- [What you should do] If anything in the data looks odd, keep it anyway and write the whole listing out unchanged.
Content starts
(* ===== verification/Manifest.v ===== *)
(** * Manifests: [src/src/cluster/manifest.rs], [src/src/cluster/capability.rs]

    What two nodes must agree on before they serve together: the manifests of a deployment,
    their validation and identity, the capability of a build, and the fingerprints of files. *)

From Stdlib Require Import QArith_base.
From stdpp Require Import sorting.
From S2P Require Import Prelude Bytes Text Json Canonical Auth Download Config.
Local Open Scope Z_scope.

Module ManifestError.

(** src/src/cluster/manifest.rs:451-477 (ManifestError) *)
Inductive ManifestError :=
| UnsupportedSchema (version : Z)
| InvalidSha256
| InvalidBinaryCompatibilitySet
| BinaryNotApproved
| InvalidSourceCommit
| EmptyField
| ZeroSize
| IncompleteDspark
| InvalidDsparkConfidence
| DsparkBindingMismatch
| InconsistentSpeculativeSupport.

End ManifestError.
Notation ManifestError := ManifestError.ManifestError.

(** ** Checks *)

Definition is_lower_hex (b : Z) : bool := is_ascii_digit b || between 97 102 b.

(** src/src/cluster/manifest.rs:546-556 (validate_sha256) *)
Definition validate_sha256 (value : bytes) : result unit ManifestError :=
  ensure ((length value =? 64)%nat && forallb is_lower_hex value) ManifestError.InvalidSha256.

(** src/src/cluster/manifest.rs:558-568 (validate_source_commit) *)
Definition validate_source_commit (value : bytes) : result unit ManifestError :=
  ensure (((length value =? 40)%nat || (length value =? 64)%nat) && forallb is_lower_hex value)
    ManifestError.InvalidSourceCommit.

(** [for x in l { check(x)?; }]. *)
Fixpoint each {A E} (check : A → result unit E) (l : list A) : result unit E :=
  match l with
  | [] => Ok tt
  | x :: l => (let? _ := check x in each check l)%rust
  end.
Content ends
- [Response box]
(* ===== verification/Manifest.v ===== *)
(** * Manifests: [src/src/cluster/manifest.rs], [src/src/cluster/capability.rs]

    What two nodes must agree on before they serve together: the manifests of a deployment,
    their validation and identity, the capability of a build, and the fingerprints of files. *)

From Stdlib Require Import QArith_base.
From stdpp Require Import sorting.
From S2P Require Import Prelude Bytes Text Json Canonical Auth Download Config.
Local Open Scope Z_scope.

Module ManifestError.

(** src/src/cluster/manifest.rs:451-477 (ManifestError) *)
Inductive ManifestError :=
| UnsupportedSchema (version : Z)
| InvalidSha256
| InvalidBinaryCompatibilitySet
| BinaryNotApproved
| InvalidSourceCommit
| EmptyField
| ZeroSize
| IncompleteDspark
| InvalidDsparkConfidence
| DsparkBindingMismatch
| InconsistentSpeculativeSupport.

End ManifestError.
Notation ManifestError := ManifestError.ManifestError.

(** ** Checks *)

Definition is_lower_hex (b : Z) : bool := is_ascii_digit b || between 97 102 b.

(** src/src/cluster/manifest.rs:546-556 (validate_sha256) *)
Definition validate_sha256 (value : bytes) : result unit ManifestError :=
  ensure ((length value =? 64)%nat && forallb is_lower_hex value) ManifestError.InvalidSha256.

(** src/src/cluster/manifest.rs:558-568 (validate_source_commit) *)
Definition validate_source_commit (value : bytes) : result unit ManifestError :=
  ensure (((length value =? 40)%nat || (length value =? 64)%nat) && forallb is_lower_hex value)
    ManifestError.InvalidSourceCommit.

(** [for x in l { check(x)?; }]. *)
Fixpoint each {A E} (check : A → result unit E) (l : list A) : result unit E :=
  match l with
  | [] => Ok tt
  | x :: l => (let? _ := check x in each check l)%rust
  end.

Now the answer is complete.